From protein redistribution to peptide detectability: Applications and developments of tandem mass spectrometry.

摘要

Approaches combining mass spectrometry (MS) based proteomics with classic cell biology techniques play an important role in advancing our understanding of cell biology. MS technology/method developments are often driven by biological questions, and when developed, can drive new biological insights. In this body of work the case study of protein redistribution highlights the importance of the cell's ability to shift the subcellular localizations of proteins in response to changes in the cellular environment.

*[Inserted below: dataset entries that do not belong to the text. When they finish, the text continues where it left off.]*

(* ===== verification/Engine.v ===== *)
(** * The sync engine (roam-sync-core, engine.rs, frame.rs, transport.rs)

    One device's side of peer-to-peer synchronisation: the frames, the engine's state
    and its handler for every inbound frame, the connection bundle, live pushes, blob
    and snapshot transfer, and the administration calls that gossip their effect.

    The engine calls the store's operations (Store.v to Snapshots.v) and the
    transport; what it asks of the transport is recorded as a list of events, oldest
    first, and whether a dial succeeds is an argument.  Every operation runs to its
    end before the next one starts.  Frames are values: the postcard encoding is the
    transport's. *)
From S2P Require Import Prelude RustStr Vfs Roster Wire Logs Keychain Blob Trust Store StoreRoster StoreSync.
From S2P Require Import StoreKeys Checkpoint Paths Bridge StoreEdit Snapshots.

(** ** Frames *)
Inductive Frame :=
  | Hello (vault : bytes)
  | Have (version : bytes)
  | Ops (author : u64) (jsonl : bytes)
  | RosterHave (authors : list (u64 * u64))
  | RosterOps (author : u64) (jsonl : bytes)
  | Ping
  | BlobWant (hash : rstring)
  | BlobData (hash : rstring) (b : bytes)
  | KeylogHave (authors : list (u64 * u64))
  | KeylogOps (author : u64) (jsonl : bytes)
  | SnapshotHave (ids : list rstring)
  | SnapshotWant (id : rstring)
  | SnapshotData (framed : bytes)
  | BlobChunk (hash : rstring) (offset total_len : u64) (b : bytes).

Definition kind (f : Frame) : rstring :=
  str match f with
      | Hello _ => "Hello" | Have _ => "Have" | Ops _ _ => "Ops" | RosterHave _ => "RosterHave"
      | RosterOps _ _ => "RosterOps" | Ping => "Ping" | BlobWant _ => "BlobWant" | BlobData _ _ => "BlobData"
      | KeylogHave _ => "KeylogHave" | KeylogOps _ _ => "KeylogOps" | SnapshotHave _ => "SnapshotHave"
      | SnapshotWant _ => "SnapshotWant" | SnapshotData _ => "SnapshotData" | BlobChunk _ _ _ _ => "BlobChunk"
      end.

(** ** Version vectors (roam-crdt, [Version]) *)
Class VersionOps (Ver : Type) := { ver_from_bytes : bytes → option Ver; ver_includes : Ver → Ver → bool }.
Class VersionLaws (Doc Ver Fr : Type) `{VersionOps Ver, DocText Doc Ver Fr} := {
  ver_from_to_bytes v : ver_from_bytes (ver_to_bytes v) = Some v;
  ver_includes_refl v : ver_includes v v = true;
  ver_includes_trans u v w : ver_includes u v = true → ver_includes v w = true → ver_includes u w = true;
}.
Definition version_dominates {Ver} `{VersionOps Ver} (superset subset : bytes) : bool :=
  match ver_from_bytes superset, ver_from_bytes subset with
  | Some sup, Some sub => ver_includes sup sub
  | _, _ => false
  end.

(** ** Chunks of a blob *)
Definition BLOB_CHUNK_SIZE : N := 1048576.
Definition MAX_INCOMING_BLOB_BYTES : N := 17179869184.

Record IncomingBlob := mkIncoming { ib_total_len : u64; ib_received : u64; ib_seen : gset u64 }.

Definition chunk_offset_is_admissible (offset total_len : u64) : bool :=
  if (total_len =? 0)%N then (offset =? 0)%N
  else (offset <? total_len)%N && (offset mod BLOB_CHUNK_SIZE =? 0)%N.
Definition expected_chunk_len (offset total_len : u64) : u64 := N.min BLOB_CHUNK_SIZE (total_len - offset).
Definition chunk_is_admissible (offset total_len : u64) (len : nat) : bool :=
  chunk_offset_is_admissible offset total_len && (N.of_nat len =? expected_chunk_len offset total_len)%N.

(** ** State *)
Inductive Event :=
  | Sent (peer : u64) (f : Frame)
  | AddRoute (peer : u64) (key : bytes)
  | RemoveRoute (peer : u64)
  | Changed
  | LocalFlush.

Inductive EngineError := EStore (e : StorageError) | EUnreachable (peer : u64).

Record Engine (ST : Type) := mkEngine {
  e_identity : Identity;
  e_vault : bytes;
  e_vault_key : bytes;
  e_store : ST;
  sent_offsets : gmap u64 nat;
  acked_versions : gmap u64 bytes;
  e_connected : gset u64;
  incoming_blobs : gmap rstring IncomingBlob;
  e_events : list Event;
}.
Arguments mkEngine {ST} _ _ _ _ _ _ _ _ _.
Arguments e_identity {ST} _.
Arguments e_vault {ST} _.
Arguments e_vault_key {ST} _.
Arguments e_store {ST} _.
Arguments sent_offsets {ST} _.
Arguments acked_versions {ST} _.
Arguments e_connected {ST} _.
Arguments incoming_blobs {ST} _.
Arguments e_events {ST} _.

Section setters.
Context {ST : Type}.
Implicit Types e : Engine ST.
Definition set_store x e : Engine ST :=
  mkEngine (e_identity e) (e_vault e) (e_vault_key e) x (sent_offsets e)
    (acked_versions e) (e_connected e) (incoming_blobs e) (e_events e).
Definition set_offsets x e : Engine ST :=
  mkEngine (e_identity e) (e_vault e) (e_vault_key e) (e_store e) x
    (acked_versions e) (e_connected e) (incoming_blobs e) (e_events e).
Definition set_acked x e : Engine ST :=
  mkEngine (e_identity e) (e_vault e) (e_vault_key e) (e_store e) (sent_offsets e)
    x (e_connected e) (incoming_blobs e) (e_events e).
Definition set_connected x e : Engine ST :=
  mkEngine (e_identity e) (e_vault e) (e_vault_key e) (e_store e) (sent_offsets e)
    (acked_versions e) x (incoming_blobs e) (e_events e).
Definition set_incoming x e : Engine ST :=
  mkEngine (e_identity e) (e_vault e) (e_vault_key e) (e_store e) (sent_offsets e)
    (acked_versions e) (e_connected e) x (e_events e).
Definition add_event x e : Engine ST :=
  mkEngine (e_identity e) (e_vault e) (e_vault_key e) (e_store e) (sent_offsets e)
    (acked_versions e) (e_connected e) (incoming_blobs e) (e_events e ++ [x]).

This finding raised many exciting questions such as which proteins redistribute, how many proteins redistribute, and how we can measure protein redistribution in a high-throughput manner. These questions demanded that we develop a new strategy combining a new MS method with subcellular fractionation, which was used in order to achieve analysis of an almost complete proteome of S. cerevisiae by overcoming the limitations of the current MS platforms. Another application using the novel data-sets acquired from yeast was the study of the physicochemical properties of orphan peptides, which provided novel insights into peptide detectability derived from the new MS method. Finally, a strategy combining principles of classic subcellular fractionation with quantitative proteomic analysis was developed to measure condition-specific protein redistribution on a global scale which enabled us to investigate the interesting questions that were previously not feasible in terms of simplicity and reproducibility.